Write out again the entries from the first line to the line that includes "(** ** Superblock *)", keeping both of those lines.

Records drawn from a dataset

--- --- ---

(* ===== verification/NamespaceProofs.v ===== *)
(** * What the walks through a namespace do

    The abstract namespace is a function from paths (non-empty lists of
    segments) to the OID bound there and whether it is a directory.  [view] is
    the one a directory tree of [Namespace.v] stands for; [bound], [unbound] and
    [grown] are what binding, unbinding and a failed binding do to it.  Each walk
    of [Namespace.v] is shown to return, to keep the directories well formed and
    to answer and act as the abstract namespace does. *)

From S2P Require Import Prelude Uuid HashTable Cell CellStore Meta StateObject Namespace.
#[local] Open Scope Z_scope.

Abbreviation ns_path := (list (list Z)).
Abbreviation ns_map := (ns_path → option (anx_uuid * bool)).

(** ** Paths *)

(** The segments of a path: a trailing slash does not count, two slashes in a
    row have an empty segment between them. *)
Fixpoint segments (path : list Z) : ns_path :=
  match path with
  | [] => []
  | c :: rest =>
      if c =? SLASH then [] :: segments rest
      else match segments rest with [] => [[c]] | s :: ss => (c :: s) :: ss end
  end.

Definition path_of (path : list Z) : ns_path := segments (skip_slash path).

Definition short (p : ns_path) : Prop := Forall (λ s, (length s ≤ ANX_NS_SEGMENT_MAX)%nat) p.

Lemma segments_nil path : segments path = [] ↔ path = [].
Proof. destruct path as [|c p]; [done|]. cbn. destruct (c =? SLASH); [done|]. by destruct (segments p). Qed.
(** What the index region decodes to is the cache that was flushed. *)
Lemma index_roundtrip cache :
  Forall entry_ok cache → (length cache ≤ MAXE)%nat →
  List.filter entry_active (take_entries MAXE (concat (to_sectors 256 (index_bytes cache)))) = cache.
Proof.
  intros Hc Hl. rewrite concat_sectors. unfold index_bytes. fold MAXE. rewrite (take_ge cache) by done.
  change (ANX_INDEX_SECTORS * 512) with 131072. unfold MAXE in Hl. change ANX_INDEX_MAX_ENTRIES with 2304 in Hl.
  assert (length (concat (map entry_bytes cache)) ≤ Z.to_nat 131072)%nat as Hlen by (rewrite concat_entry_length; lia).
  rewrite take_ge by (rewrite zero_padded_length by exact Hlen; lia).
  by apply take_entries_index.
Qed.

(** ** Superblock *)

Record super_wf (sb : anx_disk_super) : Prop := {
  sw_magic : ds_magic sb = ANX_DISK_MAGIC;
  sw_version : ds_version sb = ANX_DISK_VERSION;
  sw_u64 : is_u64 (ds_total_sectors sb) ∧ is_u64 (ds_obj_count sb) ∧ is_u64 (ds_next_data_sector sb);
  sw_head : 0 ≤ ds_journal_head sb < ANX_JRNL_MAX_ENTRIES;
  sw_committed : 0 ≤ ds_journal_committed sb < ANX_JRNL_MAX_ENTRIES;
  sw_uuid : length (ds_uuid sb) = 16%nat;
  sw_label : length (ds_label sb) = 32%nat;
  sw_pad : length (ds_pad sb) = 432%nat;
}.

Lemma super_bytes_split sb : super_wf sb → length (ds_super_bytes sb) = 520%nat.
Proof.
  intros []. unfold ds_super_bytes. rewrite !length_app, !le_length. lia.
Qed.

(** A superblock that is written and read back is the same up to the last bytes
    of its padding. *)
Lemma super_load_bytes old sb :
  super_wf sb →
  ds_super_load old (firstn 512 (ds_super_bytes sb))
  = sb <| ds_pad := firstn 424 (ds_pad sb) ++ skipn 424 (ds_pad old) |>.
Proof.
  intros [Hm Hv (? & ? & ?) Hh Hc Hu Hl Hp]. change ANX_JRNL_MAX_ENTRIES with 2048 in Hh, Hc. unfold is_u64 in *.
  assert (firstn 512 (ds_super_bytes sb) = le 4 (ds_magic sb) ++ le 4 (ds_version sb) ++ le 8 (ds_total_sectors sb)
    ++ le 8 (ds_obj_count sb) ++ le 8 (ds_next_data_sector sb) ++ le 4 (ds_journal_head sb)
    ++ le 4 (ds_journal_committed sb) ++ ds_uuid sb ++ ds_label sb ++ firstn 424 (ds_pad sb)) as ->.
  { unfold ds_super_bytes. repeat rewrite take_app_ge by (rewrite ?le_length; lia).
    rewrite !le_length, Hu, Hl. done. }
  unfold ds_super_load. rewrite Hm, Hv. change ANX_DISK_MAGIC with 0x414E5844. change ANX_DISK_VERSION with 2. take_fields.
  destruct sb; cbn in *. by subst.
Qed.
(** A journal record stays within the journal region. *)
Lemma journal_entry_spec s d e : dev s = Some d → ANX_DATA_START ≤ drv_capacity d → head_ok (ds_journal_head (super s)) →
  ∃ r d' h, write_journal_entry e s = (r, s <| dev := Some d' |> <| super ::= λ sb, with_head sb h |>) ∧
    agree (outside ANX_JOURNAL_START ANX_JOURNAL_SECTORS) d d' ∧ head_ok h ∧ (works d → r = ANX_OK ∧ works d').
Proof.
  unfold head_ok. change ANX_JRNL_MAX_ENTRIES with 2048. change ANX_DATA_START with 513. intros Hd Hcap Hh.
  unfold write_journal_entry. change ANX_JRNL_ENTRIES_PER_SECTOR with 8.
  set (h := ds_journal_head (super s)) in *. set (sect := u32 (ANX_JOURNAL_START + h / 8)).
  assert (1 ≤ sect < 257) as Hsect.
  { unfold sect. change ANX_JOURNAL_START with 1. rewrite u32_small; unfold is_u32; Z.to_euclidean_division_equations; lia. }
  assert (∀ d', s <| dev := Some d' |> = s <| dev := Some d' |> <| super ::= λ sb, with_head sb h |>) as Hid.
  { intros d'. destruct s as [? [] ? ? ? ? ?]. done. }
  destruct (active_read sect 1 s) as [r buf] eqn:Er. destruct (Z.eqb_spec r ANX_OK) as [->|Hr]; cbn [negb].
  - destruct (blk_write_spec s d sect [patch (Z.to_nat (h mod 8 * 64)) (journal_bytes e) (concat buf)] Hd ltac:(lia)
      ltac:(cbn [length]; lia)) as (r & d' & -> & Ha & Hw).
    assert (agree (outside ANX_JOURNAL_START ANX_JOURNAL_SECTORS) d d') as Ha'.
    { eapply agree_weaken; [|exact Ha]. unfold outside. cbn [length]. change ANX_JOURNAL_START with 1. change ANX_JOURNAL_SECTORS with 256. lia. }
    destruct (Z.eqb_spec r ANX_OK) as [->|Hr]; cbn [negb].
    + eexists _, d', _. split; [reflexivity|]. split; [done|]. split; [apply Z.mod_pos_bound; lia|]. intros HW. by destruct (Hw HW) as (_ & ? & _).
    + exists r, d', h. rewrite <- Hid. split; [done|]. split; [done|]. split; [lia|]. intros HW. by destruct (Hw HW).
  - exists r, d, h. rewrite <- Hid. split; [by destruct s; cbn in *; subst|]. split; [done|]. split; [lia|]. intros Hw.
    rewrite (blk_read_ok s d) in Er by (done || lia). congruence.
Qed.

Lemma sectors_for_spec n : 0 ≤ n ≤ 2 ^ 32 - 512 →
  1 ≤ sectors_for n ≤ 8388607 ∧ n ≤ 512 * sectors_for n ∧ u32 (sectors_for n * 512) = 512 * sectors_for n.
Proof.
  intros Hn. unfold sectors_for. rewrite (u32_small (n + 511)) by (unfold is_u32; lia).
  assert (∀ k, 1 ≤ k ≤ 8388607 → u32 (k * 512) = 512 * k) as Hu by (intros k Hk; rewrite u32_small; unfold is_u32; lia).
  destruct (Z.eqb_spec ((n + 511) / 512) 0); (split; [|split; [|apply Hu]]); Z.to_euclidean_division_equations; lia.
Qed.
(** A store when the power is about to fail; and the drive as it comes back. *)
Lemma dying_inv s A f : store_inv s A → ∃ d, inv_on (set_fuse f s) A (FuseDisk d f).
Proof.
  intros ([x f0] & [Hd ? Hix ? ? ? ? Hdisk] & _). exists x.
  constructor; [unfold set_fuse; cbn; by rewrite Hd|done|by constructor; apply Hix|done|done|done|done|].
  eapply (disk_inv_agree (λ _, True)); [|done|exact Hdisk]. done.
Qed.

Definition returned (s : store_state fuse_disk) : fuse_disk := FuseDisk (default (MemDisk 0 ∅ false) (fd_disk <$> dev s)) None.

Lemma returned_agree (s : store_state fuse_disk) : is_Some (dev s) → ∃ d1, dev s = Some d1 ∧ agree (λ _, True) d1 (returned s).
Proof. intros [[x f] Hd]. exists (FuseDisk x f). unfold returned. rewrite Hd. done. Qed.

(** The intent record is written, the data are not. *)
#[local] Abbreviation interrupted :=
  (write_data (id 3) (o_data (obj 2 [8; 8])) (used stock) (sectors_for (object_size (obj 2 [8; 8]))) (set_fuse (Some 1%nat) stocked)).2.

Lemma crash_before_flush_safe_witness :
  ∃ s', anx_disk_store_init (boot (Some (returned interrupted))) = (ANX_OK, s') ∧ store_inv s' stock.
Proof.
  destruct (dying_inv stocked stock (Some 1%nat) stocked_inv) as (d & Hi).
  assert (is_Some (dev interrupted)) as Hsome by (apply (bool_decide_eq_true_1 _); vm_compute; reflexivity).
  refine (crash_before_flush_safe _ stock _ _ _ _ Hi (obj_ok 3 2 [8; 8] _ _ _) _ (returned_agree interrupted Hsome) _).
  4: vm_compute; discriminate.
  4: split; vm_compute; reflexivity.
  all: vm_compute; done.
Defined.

--- --- ---

Answer space:
(* ===== verification/NamespaceProofs.v ===== *)
(** * What the walks through a namespace do

    The abstract namespace is a function from paths (non-empty lists of
    segments) to the OID bound there and whether it is a directory.  [view] is
    the one a directory tree of [Namespace.v] stands for; [bound], [unbound] and
    [grown] are what binding, unbinding and a failed binding do to it.  Each walk
    of [Namespace.v] is shown to return, to keep the directories well formed and
    to answer and act as the abstract namespace does. *)

From S2P Require Import Prelude Uuid HashTable Cell CellStore Meta StateObject Namespace.
#[local] Open Scope Z_scope.

Abbreviation ns_path := (list (list Z)).
Abbreviation ns_map := (ns_path → option (anx_uuid * bool)).

(** ** Paths *)

(** The segments of a path: a trailing slash does not count, two slashes in a
    row have an empty segment between them. *)
Fixpoint segments (path : list Z) : ns_path :=
  match path with
  | [] => []
  | c :: rest =>
      if c =? SLASH then [] :: segments rest
      else match segments rest with [] => [[c]] | s :: ss => (c :: s) :: ss end
  end.

Definition path_of (path : list Z) : ns_path := segments (skip_slash path).

Definition short (p : ns_path) : Prop := Forall (λ s, (length s ≤ ANX_NS_SEGMENT_MAX)%nat) p.

Lemma segments_nil path : segments path = [] ↔ path = [].
Proof. destruct path as [|c p]; [done|]. cbn. destruct (c =? SLASH); [done|]. by destruct (segments p). Qed.
(** What the index region decodes to is the cache that was flushed. *)
Lemma index_roundtrip cache :
  Forall entry_ok cache → (length cache ≤ MAXE)%nat →
  List.filter entry_active (take_entries MAXE (concat (to_sectors 256 (index_bytes cache)))) = cache.
Proof.
  intros Hc Hl. rewrite concat_sectors. unfold index_bytes. fold MAXE. rewrite (take_ge cache) by done.
  change (ANX_INDEX_SECTORS * 512) with 131072. unfold MAXE in Hl. change ANX_INDEX_MAX_ENTRIES with 2304 in Hl.
  assert (length (concat (map entry_bytes cache)) ≤ Z.to_nat 131072)%nat as Hlen by (rewrite concat_entry_length; lia).
  rewrite take_ge by (rewrite zero_padded_length by exact Hlen; lia).
  by apply take_entries_index.
Qed.

(** ** Superblock *)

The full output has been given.